Nach insgesamt 15 Jahren hat man in Blomberg mit dem Thema bereits einige Erfahrung. Das Durchschnittsalter der Belegschaft liegt bei 38 Jahren und damit nur wenig höher als bei SMA Solar, wo man das Thema noch als nachrangig ansieht. 1990 lag dieses bei Phoenix Contact noch bei 31 Jahren. Stoppen kann man den Prozess nicht, höchstens bremsen.
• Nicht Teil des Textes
(** The pending jobs are those of the state. *)
Record ppi_ok (i : PacketPassInterface) : Prop := {
  ppi_operation : job_operation i = is_state i PPI_STATE_OPERATION_PENDING;
  ppi_done : job_done i = is_state i PPI_STATE_DONE_PENDING;
  ppi_cancel : job_requestcancel i = true → state i = PPI_STATE_BUSY ∧ cancel_requested i = true ∧ handler_requestcancel i = true;
  ppi_len : zlen (job_operation_data i) ≤ mtu i }.

Lemma ppi_init_ok m i : PacketPassInterface_Init m = Ret i → ppi_ok i ∧ mtu i = m ∧ state i = PPI_STATE_NONE.
Proof.
  unfold PacketPassInterface_Init, assert. destruct (Z.leb_spec 0 m); intros Hi; inv_binds; [|done]. subst i. split; [|done]. by split.
Qed.

Lemma mark_last_app l d b : mark_last (l ++ [(d, b)]) = l ++ [(d, true)].
Proof. induction l as [|p l IH]; [done|]. cbn. rewrite IH. destruct p. by destruct l. Qed.

Lemma kept_app l k : kept (l ++ k) = kept l ++ kept k.
Proof. apply omap_app. Qed.

(** The log agrees with the interface: a packet on its way is the last one sent,
    and the receiver got all the others that were not cancelled. *)
Definition plog_ok (x : PacketPassInterface * ppi_log) : Prop :=
  (job_operation x.1 = true → cancel_requested x.1 = false) ∧
  p_waiting x.2 = job_operation x.1 ∧
  (if job_operation x.1
   then ∃ l, p_sent x.2 = l ++ [(job_operation_data x.1, false)] ∧ p_got x.2 = kept l
   else p_got x.2 = kept (p_sent x.2)) ∧
  (handler_requestcancel x.1 = false → Forall (λ p, p.2 = false) (p_sent x.2)) ∧
  length (p_sent x.2) = (p_done x.2 + if is_state x.1 PPI_STATE_NONE then 0 else 1)%nat.

Definition pinv (x : PacketPassInterface * ppi_log) : Prop := ppi_ok x.1 ∧ plog_ok x.

Lemma pinv_intro m rc hd jo d jr jd s c sent w got dn :
  jo = is_state (mkppi m rc hd jo d jr jd s c) PPI_STATE_OPERATION_PENDING →
  jd = is_state (mkppi m rc hd jo d jr jd s c) PPI_STATE_DONE_PENDING →
  (jr = true → s = PPI_STATE_BUSY ∧ c = true ∧ rc = true) → (jo = true → c = false) → zlen d ≤ m → w = jo →
  (if jo then ∃ l, sent = l ++ [(d, false)] ∧ got = kept l else got = kept sent) →
  (rc = false → Forall (λ p, p.2 = false) sent) →
  length sent = (dn + match s with PPI_STATE_NONE => 0 | _ => 1 end)%nat →
  pinv (mkppi m rc hd jo d jr jd s c, mkplog sent w got dn).
Proof. intros. split; [by split|]. split_and!; try done. by destruct s. Qed.

Ltac ppi_cases := cbn in *; repeat match goal with
  | H : false = true |- _ => discriminate H
  | H : true = false |- _ => discriminate H
  | H : _ ∧ _ |- _ => destruct H
  | H : ?x ≠ ?x |- _ => by destruct H
  | H : ?x = ?y |- _ => subst x || subst y || discriminate H
  end.

Lemma Sender_Send_ok i data :
  state i = PPI_STATE_NONE → handler_done i = true → zlen data ≤ mtu i →
  PacketPassInterface_Sender_Send i data =
    Ret (mkppi (mtu i) (handler_requestcancel i) true true data (job_requestcancel i) (job_done i) PPI_STATE_OPERATION_PENDING false).
Proof.
  intros Hs Hd Hm. unfold PacketPassInterface_Sender_Send, is_state. rewrite Hs, Hd.
  by rewrite (assert_true (_ <=? _)) by lia.
Qed.

Lemma ppi_step_ok op x : pinv x → ppi_allowed op x.1 → ∃ y, ppi_step op x = Ret y ∧ pinv y ∧
  handler_requestcancel y.1 = handler_requestcancel x.1.
Proof.
  destruct x as [[m rc hd jo d jr jd s c] [sent w got dn]].
  intros [[Hop Hd Hc Hl] (Hf & Hw & Hgot & Hflag & Hn)] Ha.
  assert (Hjr : jr = false ∨ jr = true ∧ s = PPI_STATE_BUSY ∧ c = true ∧ rc = true) by (destruct jr; cbn in Hc; intuition).
  clear Hc. destruct op as [data| | | | |].
  { destruct Ha as (Hs & Hh & Hm). cbn in Hs, Hh, Hm. subst s hd. unfold ppi_step. rewrite Sender_Send_ok by done. cbn in *.
    eexists. split; [reflexivity|]. destruct Hjr as [->|?]; ppi_cases. split; [|done].
    apply pinv_intro; try done; [by exists sent|intros Hrc; apply Forall_app_2; [auto|by constructor]|rewrite length_app; cbn; lia]. }
  all: destruct s; cbn in *; ppi_cases; try (specialize (Hf eq_refl); subst c);
    destruct Hjr as [Hj|(Hj & ? & ? & ?)]; ppi_cases; try destruct c;
    try (destruct Hgot as (l & -> & ->)); eexists; (split; [reflexivity|]); (split; [|done]); cbn;
    try (unfold log_cancel, log_got; cbn; rewrite ?mark_last_app); apply pinv_intro; cbn; rewrite ?kept_app, ?app_nil_r; try done; try lia.
  all: rewrite ?length_app in *; cbn in *; try lia; eauto.
Qed.

Lemma ppi_run_ok x ops r : ppi_run x ops r → pinv x → ∃ y, r = Ret y ∧ pinv y ∧ handler_requestcancel y.1 = handler_requestcancel x.1.
Proof.
  induction 1 as [x|x op ops y r Ha E Hr IH|x op ops Ha E]; intros Hx.
  - by exists x.
  - destruct (ppi_step_ok op x Hx Ha) as (y' & E' & Hy & Hc). rewrite E in E'. injection E' as <-.
    destruct (IH Hy) as (z & -> & Hz & Hzc). exists z. split_and!; [done..|congruence].
  - destruct (ppi_step_ok op x Hx Ha) as (y & E' & _). by destruct (E y).
Qed.

(** An interface whose provider enables cancellation or not, with its user. *)
Definition ppi_start (m : Z) (cancel : bool) : outcome PacketPassInterface :=
  i ← PacketPassInterface_Init m;
  i ← (if cancel then PacketPassInterface_EnableCancel i else Ret i);
  PacketPassInterface_Sender_Init i.

Lemma ppi_start_ok m cancel : 0 ≤ m → ppi_start m cancel =
  Ret (mkppi m cancel true false [] false false PPI_STATE_NONE false).
Proof. intros Hm. unfold ppi_start, PacketPassInterface_Init. rewrite assert_true by lia. by destruct cancel. Qed.

(** C25: however the calls of the two users and the pending jobs are interleaved,
    with cancellation enabled or not, no assertion of the interface fails: a job
    always finds the state it expects.  The receiver is called with exactly the
    packets that were sent and not cancelled before it was called, in order and
    once each, but for at most one packet that is still on its way, whose job is
    pending; without cancellation no packet is ever marked cancelled.  Every
    packet sent is reported done exactly once, with at most one in progress. *)
Theorem ppi_protocol m cancel i ops r :
  ppi_start m cancel = Ret i → ppi_run (i, mkplog [] false [] 0) ops r →
  ∃ j g, r = Ret (j, g) ∧
    kept (p_sent g) = p_got g ++ (if job_operation j then [job_operation_data j] else []) ∧
    (cancel = false → Forall (λ p, p.2 = false) (p_sent g)) ∧
    length (p_sent g) = (p_done g + if is_state j PPI_STATE_NONE then 0 else 1)%nat ∧
    (job_operation j = true ↔ state j = PPI_STATE_OPERATION_PENDING) ∧
    (job_done j = true ↔ state j = PPI_STATE_DONE_PENDING).
Proof.
  intros Hi Hr. assert (Hx : pinv (i, mkplog [] false [] 0) ∧ handler_requestcancel i = cancel).
  { assert (0 ≤ m). { destruct (Z.leb_spec 0 m); [done|]. revert Hi. unfold ppi_start, PacketPassInterface_Init. by rewrite (proj2 (Z.leb_gt 0 m)). }
    rewrite ppi_start_ok in Hi by done. injection Hi as <-. split; [|done]. by apply pinv_intro. }
  destruct Hx as [Hx Hc]. destruct (ppi_run_ok _ _ _ Hr Hx) as ([j g] & -> & [[H1 H2 _ _] (_ & _ & Hg & Hf & Hn)] & Hcj).
  exists j, g. cbn in *. rewrite Hc in Hcj. split; [done|]. split_and!; [..|done| |].
  - destruct (job_operation j); [|by rewrite app_nil_r]. destruct Hg as (l & -> & ->). by rewrite kept_app.
  - intros ->. auto.
  - rewrite H1. unfold is_state. by destruct (state j).
  - rewrite H2. unfold is_state. by destruct (state j).
Qed.

(** Three packets on an interface with cancellation: the first is cancelled after
    the receiver has it and still counts, the second on its way and is lost, the
    third is delivered. *)
Definition ppi_demo : list ppi_op :=
  [PSend [1; 2]; PRunOperation; PCancel; PRunRequestCancel; PDone; PRunDone; PSend [3]; PCancel; PRunDone; PSend [4]; PRunOperation].

Lemma ppi_protocol_witness : ∃ i j g, ppi_start 5 true = Ret i ∧ ppi_run (i, mkplog [] false [] 0) ppi_demo (Ret (j, g)) ∧
  p_sent g = [([1; 2], false); ([3], true); ([4], false)] ∧ p_done g = 2%nat ∧
  kept (p_sent g) = p_got g ++ (if job_operation j then [job_operation_data j] else []).
Proof.
  exists (mkppi 5 true true false [] false false PPI_STATE_NONE false).
  pose (j := mkppi 5 true true false [4] false false PPI_STATE_BUSY false).
  pose (g := mkplog [([1; 2], false); ([3], true); ([4], false)] false [[1; 2]; [4]] 2).
  exists j, g.
  assert (Hr : ppi_run (mkppi 5 true true false [] false false PPI_STATE_NONE false, mkplog [] false [] 0) ppi_demo (Ret (j, g))).
  { unfold ppi_demo. do 11 (eapply ppi_next; [vm_compute; intuition congruence|vm_compute; reflexivity|]). apply ppi_stop. }
  split; [done|]. split; [exact Hr|]. do 2 (split; [done|]).
  destruct (ppi_protocol 5 true _ _ _ eq_refl Hr) as (j' & g' & [= <- <-] & H & _). exact H.
Defined.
In diesem Jahr starten die Blomberger eine erneute Offensive. Die Ausbildungsquote steigt auf ein Drittel über den eigentlichen Bedarf. So fühlt man sich für den höheren Wettbewerb auf dem Arbeitsmarkt gerüstet. Man muss mit dem arbeiten, was da ist. Rekrutiert wird vermehrt aus bildungsfernen Schichten. Wer hätte gedacht, dass die Demographie ein Hebel für die Unterschichtenproblematik werden könnte? Unternehmen als Integratoren aus Eigeninteresse: Wie finden Sie das, Herr Sarrazin?